Мазин не вышел вслед за Аллой, а задержался на минуту в комнате. Перелистал блокнот и открыл его на странице, где столбиком были выписаны три фамилии: Семенистый, Стояновский, Кравчук.
Фамилия Семенистого была жирно перечеркнута. Мазин взял авторучку и зачеркнул еще одно имя — Стояновский. Правда, на этот раз не так решительно, черточкой потоньше. Осталось только «Кравчук».
Машина ждала у подъезда. Мазин открыл дверцу.
— Игорь Николаевич!
Через дорогу бежал Брусков.
Познакомились они у Мазина дома. Он тогда не ждал гостей. Выдался один из редких вечеров, когда можно было поваляться на диване с книжкой. Мазин подложил под голову подушку и взялся за Лескова, которого мог перечитывать по многу раз. Но книгу пришлось отложить. Позвонили. Мазин пошел открывать, недовольный, и увидал на пороге незнакомого молодого человека.
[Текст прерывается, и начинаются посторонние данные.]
Lemma balance_start_evaluate push sk op :
  good_operation op → (∀ i, keeps balance_step (push i)) →
  keeps balance_step (start_evaluate hash_of key_addresses nth_element fuel push sk op).
Proof.
  intros Hg Hpush s r s' E S. unfold start_evaluate in E. bind E as core Hp. bind E as [] Hc.
  match type of Hp with _ = Ok (_, ?x) => assert (s = x) as <- by by eapply reads_prepare_fee end.
  match type of Hc with _ = Ok (_, ?x) => assert (s = x) as <- by by eapply reads_check_fee end.
  apply prepare_fee_core in Hp as (P1 & P2 & P3). bind E as x Hx. bind E as n Hn. bind E as [] Ha. ret_inv E.
  apply asset_neg_Ok in Hn as ->.
  match type of Hx with _ = Ok (_, ?t) => assert (fee_step (op_fee op) s t) as Hf end.
  { destruct (proposal_op op) eqn:Ep; [by eapply evaluate_proposal_step|by eapply evaluate_ledger_step]. }
  destruct (Hf S) as [S1 T1]. split.
  - eapply sound_plain; [|exact (plain_keeps _ (frame_adjust_balance _ _) _ _ _ Ha)|done].
    apply books_adjust_balance in Ha. by eapply wf_step_books, S1.
  - intros k. pose proof (effect_adjust_balance (lc k) (le k) (λ _, 0) (lg k) _ _ _ _ _ Ha) as Ta. specialize (T1 k).
    cbn [amount asset_id] in Ta. unfold ledger in *. lia.
Qed.

Lemma balance_apply_nested levels : ∀ depth sk op,
  good_operation op → keeps balance_step (apply_nested hash_of key_addresses nth_element fuel levels depth sk op).
Proof.
  induction levels as [|n IH]; intros depth sk op Hg s r s' E; [done|]. cbn [apply_nested] in E.
  bind_step E. bind E as [] H1. bind E as x Hx. bind E as [] H2. ret_inv E. injection H1 as <-. injection H2 as <-.
  apply balance_start_evaluate in Hx; [|done|].
  - etransitivity; [apply balance_applied_operations|]. etransitivity; [exact Hx|]. apply balance_applied_operations.
  - intros i. apply balance_push_proposal. intros op' Hg'. by apply IH.
Qed.
Lemma balance_apply_operation depth sk op :
  good_operation op → keeps balance_step (apply_operation hash_of key_addresses nth_element fuel depth sk op).
Proof. intros Hg s r s' E. by eapply balance_apply_nested. Qed.
Lemma balance_apply_operations ops :
  Forall good_operation ops → keeps balance_step (apply_operations hash_of key_addresses nth_element fuel ops).
Proof.
  intros Hg. apply keeps_apply_each; [apply _|]. eapply Forall_impl; [exact Hg|]. intros op Ho.
  by apply balance_apply_operation.
Qed.

Lemma reads_when b m : reads m → reads (when b m).
Proof. intros H. unfold when. destruct b; [done|]. apply keeps_ret, _. Qed.

Lemma reads_transaction_checks skip trx :
  reads (check_dupe trx) ∧ reads (read (verify_transaction key_addresses trx)) ∧ reads (check_tapos trx) ∧
  reads (check_time_and_size skip trx).
Proof.
  split_and!.
  - intros s r s' E. unfold check_dupe in E. by apply lift_Ok in E as [_ ->].
  - apply keeps_read, _.
  - intros s r s' E. unfold check_tapos in E. destruct (_ !! _); [|done]. by apply lift_Ok in E as [_ ->].
  - unfold check_time_and_size. solve_reads.
Qed.

(** What an applied transaction has passed, and the state its operations start from. *)
Lemma apply_transaction_inv skip trx s r s' :
  _apply_transaction hash_of key_addresses nth_element fuel skip trx s = Ok (r, s') →
  transaction_validate trx = Ok tt ∧
  (has_skip skip skip_transaction_signatures = false → verify_transaction key_addresses trx s = Ok tt) ∧
  ∃ s1, (s1 = s ∨ s1 = set_transactions (<[trx_id trx := trx_expiration trx]> (transactions s)) s ∧
           transactions s !! trx_id trx = None) ∧
    (has_skip skip skip_transaction_dupe_check = false → transactions s1 !! trx_id trx = Some (trx_expiration trx)) ∧
    apply_operations hash_of key_addresses nth_element fuel (trx_operations trx) s1 = Ok (r, s').
Proof.
  intros E. unfold _apply_transaction in E. destruct (reads_transaction_checks skip trx) as (R1 & R2 & R3 & R4).
  bind E as [] Hv. bind E as [] H1. bind E as [] H2. bind_step E. bind E as [] H3. bind E as [] H4.
  apply (reads_when _ _ R1) in H1. subst. apply (reads_when _ _ R2) in H2 as E2. subst.
  apply reads_when in H3; [subst|apply keeps_bind; [apply _|by apply reads_when|by intros _]].
  split; [done|]. split.
  { intros Hs. rewrite Hs in H2. unfold when in H2. cbn in H2. unfold read in H2. by apply lift_Ok in H2 as [? _]. }
  eexists. split_and!; [| |exact E].
  - unfold when in H4. destruct (negb (has_skip skip skip_transaction_dupe_check)); [|ret_inv H4; by left]. unfold record_transaction in H4.
    destruct (_ !! _) eqn:El; [done|]. injection H4 as <-. by right.
  - intros Hd. rewrite Hd in H4. cbn in H4. unfold record_transaction in H4. destruct (_ !! _) eqn:El; [done|].
    injection H4 as <-. cbn. apply lookup_insert_eq.
Qed.

Lemma balance_apply_transaction skip trx s r s' :
  Forall typed_operation (trx_operations trx) →
  _apply_transaction hash_of key_addresses nth_element fuel skip trx s = Ok (r, s') → balance_step s s'.
Proof.
  intros Ht E. apply apply_transaction_inv in E as (Hv & _ & s1 & Hs1 & _ & E).
  transitivity s1; [|by eapply balance_apply_operations, E; apply good_operations].
  destruct Hs1 as [->|[-> _]]; [reflexivity|]. apply balance_quiet; [by split|intros μ; apply total_set_transactions|exact (good_proposals_same s (set_transactions _ s) eq_refl)].
Qed.

End transaction_ledger.

(** ** Holdings and supply *)

(** Everything that is held of an asset, and its recorded supply. *)
Definition holdings (a : Z) (s : database) : Z :=
  total (linear_weights (λ x, ind (x =? a) 1) (λ _, 0) (λ _, 0) 0) s.
Definition supply (a : Z) (s : database) : Z := from_option current_supply 0 (dyns s !! a).

Lemma sum_map_add {K V} `{Countable K} (f1 f2 f : K → V → Z) m :
  (∀ k v, f k v = f1 k v + f2 k v) → sum_map f m = sum_map f1 m + sum_map f2 m.
Proof.
  intros Hf. induction m as [|k v m Hk IH] using map_ind; [by rewrite !sum_map_empty|].
  rewrite !sum_map_insert_new by done. rewrite Hf. lia.
Qed.

Lemma total_split c e s :
  total (linear_weights c e (λ _, 0) 0) s
  = total (linear_weights c (λ _, 0) (λ _, 0) 0) s + total (linear_weights (λ _, 0) e (λ _, 0) 0) s.
Proof.
  set (μ := linear_weights c e (λ _, 0) 0). set (μ1 := linear_weights c (λ _, 0) (λ _, 0) 0).
  set (μ2 := linear_weights (λ _, 0) e (λ _, 0) 0). unfold total.
  rewrite (sum_map_add (w_stats μ1) (w_stats μ2) (w_stats μ)), (sum_map_add (w_balance μ1) (w_balance μ2) (w_balance μ)),
    (sum_map_add (w_dyn μ1) (w_dyn μ2) (w_dyn μ)), (sum_map_add (w_bitasset μ1) (w_bitasset μ2) (w_bitasset μ)),
    (sum_map_add (w_limit μ1) (w_limit μ2) (w_limit μ)), (sum_map_add (w_call μ1) (w_call μ2) (w_call μ)),
    (sum_map_add (w_settle μ1) (w_settle μ2) (w_settle μ)), (sum_map_add (w_bid μ1) (w_bid μ2) (w_bid μ)),
    (sum_map_add (w_vesting μ1) (w_vesting μ2) (w_vesting μ)), (sum_map_add (w_htlc μ1) (w_htlc μ2) (w_htlc μ)),
    (sum_map_add (w_genesis μ1) (w_genesis μ2) (w_genesis μ)), (sum_map_add (w_fba μ1) (w_fba μ2) (w_fba μ));
    [cbn; lia|intros; cbn; unfold ind; repeat case_match; lia..].
Qed.

Lemma supply_weight a k s :
  total (linear_weights (λ _, 0) (λ x, ind (x =? a) k) (λ _, 0) 0) s = k * supply a s.
Proof.
  unfold total. rewrite (sum_map_null _ (stats s)), (sum_map_null _ (balances s)), (sum_map_null _ (bitassets s)),
    (sum_map_null _ (limit_orders s)), (sum_map_null _ (call_orders s)), (sum_map_null _ (settle_orders s)),
    (sum_map_null _ (bids s)), (sum_map_null _ (vestings s)), (sum_map_null _ (htlcs s)),
    (sum_map_null _ (genesis_balances s)), (sum_map_null _ (fba_accumulators (governance s))); try (intros; cbn; unfold ind; repeat case_match; lia).
  unfold supply. cbn [w_dyn w_dgpo linear_weights]. destruct (dyns s !! a) as [d|] eqn:Ed; cbn [from_option].
  - rewrite <- (insert_delete_id _ _ _ Ed), sum_map_insert_new by apply lookup_delete_eq.
    rewrite sum_map_null; [unfold ind; rewrite Z.eqb_refl; lia|]. intros j d' Hj. unfold ind.
    destruct (j =? a) eqn:Ej; [|lia]. bool_to_prop. subst. by rewrite lookup_delete_eq in Hj.
  - rewrite sum_map_null; [lia|]. intros j d' Hj. unfold ind. destruct (j =? a) eqn:Ej; [|lia].
    bool_to_prop. congruence.
Qed.

Lemma excess_holdings a s : excess a s = holdings a s - supply a s.
Proof. unfold excess, holdings. rewrite total_split, supply_weight. lia. Qed.

(** ** Properties *)
Section transaction_theorems.
Context `{EX : Ext} (hash_of : Z → list Z → Z) (key_addresses : Z → list Z).
Context (nth_element : nth_element_t) (fuel : nat).

(** One applied transaction. *)
Definition transaction_step (s s' : database) : Prop :=
  ∃ skip trx r, Forall typed_operation (trx_operations trx) ∧
    _apply_transaction hash_of key_addresses nth_element fuel skip trx s = Ok (r, s').

Lemma balance_transactions s s' :
  (∀ less n l, nth_element less n l ≡ₚ l) → rtc transaction_step s s' → balance_step s s'.
Proof.
  intros Hn. induction 1 as [|s1 s2 s3 (skip & trx & r & Ht & E) _ IH]; [by intros S|].
  intros S. destruct (balance_apply_transaction _ _ _ _ Hn _ _ _ _ _ Ht E S) as (S2 & T2).
  destruct (IH S2) as (S3 & T3). split; [done|]. intros k. by rewrite T3.
Qed.

(** Everything held adds up to the recorded supply, and the core in orders to what the
    statistics report. *)
Definition ledger_balanced (s : database) : Prop :=
  (∀ a, holdings a s = supply a s) ∧ core_orders_excess s = 0.
Lemma balance_step_balanced s s' :
  balance_step s s' → sound_state s → ledger_balanced s → sound_state s' ∧ ledger_balanced s'.
Proof.
  intros R S [H C]. destruct (R S) as [S' T]. split; [done|]. split.
  - intros a. pose proof (T (Some a)) as Ta. rewrite <- !excess_ledger, !excess_holdings, (H a) in Ta. lia.
  - pose proof (T None) as Tn. rewrite <- (core_orders_ledger s), <- (core_orders_ledger s') in Tn. congruence.
Qed.

(** C2: The ledger balances.  Whatever transactions are applied, with all the
    proposals they execute, for every asset everything that is held (balances, orders, collateral, settlement funds, fee
    pools, locks, vesting and pending fees) adds up to the recorded supply, the core
    in orders adds up to what the account statistics report, and the state stays
    well-formed: the objects of the market are consistent, amounts have their type
    and proposals hold validated operations only. *)
Theorem transactions_balance s s' :
  (∀ less n l, nth_element less n l ≡ₚ l) →
  sound_state s → ledger_balanced s → rtc transaction_step s s' → sound_state s' ∧ ledger_balanced s'.
Proof. intros Hn S B R. exact (balance_step_balanced s s' (balance_transactions s s' Hn R) S B). Qed.

(** The authorities of all accounts, as the account evaluators accept them. *)
Definition wf_authorities (s : database) : Prop :=
  map_Forall (λ _ a, wf_authority (acc_active a) ∧ wf_authority (acc_owner a)) (accounts s).

Lemma signature_keys_elem l r sigs :
  get_signature_keys l r = Ok sigs → ∀ k, k ∈ sigs ↔ k ∈ l ∨ k ∈ r.
Proof.
  revert r. induction l as [|x l IH]; intros r E; cbn in E; [injection E as <-; set_solver|].
  destruct (bool_decide _); [done|]. intros k. rewrite (IH _ E k). set_solver.
Qed.

Lemma required_elem ops op :
  op ∈ ops →
  (∀ id, id ∈ required_active op → id ∈ (operation_get_required_authorities ops).1.1) ∧
  (∀ id, id ∈ required_owner op → id ∈ (operation_get_required_authorities ops).1.2) ∧
  (∀ au, au ∈ required_other op → au ∈ (operation_get_required_authorities ops).2).
Proof.
  intros Ho. cbn. split_and!.
  1-2: intros id Hid; rewrite merge_sort_Permutation, elem_of_elements; apply elem_of_union_list; eexists;
    split; [by apply list_elem_of_fmap_2|done].
  intros au Ha. induction ops as [|op' ops IH]; [by apply not_elem_of_nil in Ho|]. cbn. apply elem_of_app.
  apply elem_of_cons in Ho as [<-|Ho]; auto.
Qed.

Lemma sum_weights_ones (l : list Z) : sum_weights ((λ k, (k, 1)) <$> l) = Z.of_nat (length l).
Proof. induction l as [|k l IH]; [done|]. cbn [fmap list_fmap length]. unfold sum_weights in *. cbn in *. lia. Qed.
Lemma ones_wf n (X : gset Z) :
  Z.of_nat (size X) ≤ uint32_max →
  wf_authority (Authority n [] ((λ k, (k, 1)) <$> merge_sort Z.le (elements X)) []).
Proof.
  intros HX. unfold wf_authority, wf_weights. cbn [key_auths address_auths account_auths].
  rewrite sum_weights_ones, (Permutation_length (merge_sort_Permutation Z.le _)), Forall_fmap.
  split_and!; [apply Forall_forall; intros k _; cbn; lia|constructor|constructor|].
  change (Z.of_nat (size X) + 0 + 0 ≤ uint32_max). lia.
Qed.
Lemma required_other_wf op : typed_operation op → Forall wf_authority (required_other op).
Proof.
  intros Ht. destruct op; cbn [required_other]; try solve [constructor].
  - case_match; [constructor|constructor; [exact (ones_wf _ _ Ht)|constructor]].
  - repeat constructor; cbn; unfold_widths; lia.
Qed.

(** Everything the operations require is satisfied by the keys and the approvals of
    the accounts in [aa] and, as owners, in [oa]. *)
Definition operations_authorized (sigs aa oa : gset Z) (ops : list operation) (s : database) : Prop :=
  ∀ op, op ∈ ops →
    (∀ id, id ∈ required_active op →
       active_ok key_addresses (chain_context s) ∅ sigs (initially_approved aa oa) id) ∧
    (∀ id, id ∈ required_owner op →
       owner_ok key_addresses (chain_context s) ∅ sigs (initially_approved aa oa) oa id) ∧
    (∀ au, au ∈ required_other op →
       auth_ok key_addresses (chain_context s) ∅ sigs (initially_approved aa oa) au).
— Извините, пожалуйста. Но я думал, возможно, это важно…
— Что важно?
— Видите ли, я недавно был в Береговом. По заданию редакции. И там мне пришлось беседовать с товарищем Козельским…
— Вы Брусков, стало быть?
Валерий обрадовался и начал говорить о своих открытиях прямо в прихожей, да так сумбурно, что Мазину пришлось прервать его:
— Подождите. Отдышаться сначала надо. Вы запыхались, видно, пока пять этажей одолели.
Валерий не так уж запыхался. Ему было просто неудобно вторгаться к Мазину в квартиру. Но сделал он это не без умысла и даже приврал, что не мог разыскать его на службе, хотя нарочно пришел туда слишком поздно. Для журналиста такие хитрости Валерий считал простительными и необходимыми (где же, как не в домашней обстановке, можно найти те самые «детали», без которых не оживет ни один материал?). Но это в принципе. А на практике он чувствовал себя неловко.
Мазин провел Брускова в комнату, где тот последовательно рассказал обо всем, что узнал в Береговом от Майи.
— Вот. Я думал, это может быть интересно.
— Это действительно интересно, — подтвердил Игорь Николаевич.
Брусков показался ему симпатичным, хотя он разгадал, конечно, его хитрости. «Паренек воображает себя репортером, пробравшимся на виллу Бриджит Бардо», — подумал Мазин, но Валерия поблагодарил от души и пообещал даже подбросить интересный материал.
Ушел тот окрыленным, а Мазин немедленно выехал в Береговое, где и находился до звонка из Тригорска. Нового, правда, ему узнать почти ничего не удалось, но рассказ Брускова подтвердился, а это и само по себе было не так уж плохо. Во всяком случае, разъяснялась первая половина странных поступков Стояновского. Стало понятно, почему он появился в Береговом и что делал там два или три дня. Но что заставило его внезапно возвратиться в город, как попал в пустой вагон принадлежавший ему чемодан, как отпечатались его ботинки у шкафа с тайником — это оставалось по-прежнему загадкой, на которую должен был ответить сам Борис, адрес которого так и не удалось до сих пор установить. И все-таки скорее всего он находился в Крыму. Это утверждала и Майя и теперь косвенно подтвердила Аллочка. Телеграмма-то оказалась без подвохов. Услышав, что Аллочка на самом деле получила из химчистки пальто, Мазин не огорчился. К Стояновскому он испытывал заочную симпатию и не жалел еще одной отпавшей версии, как бы ни была она соблазнительна.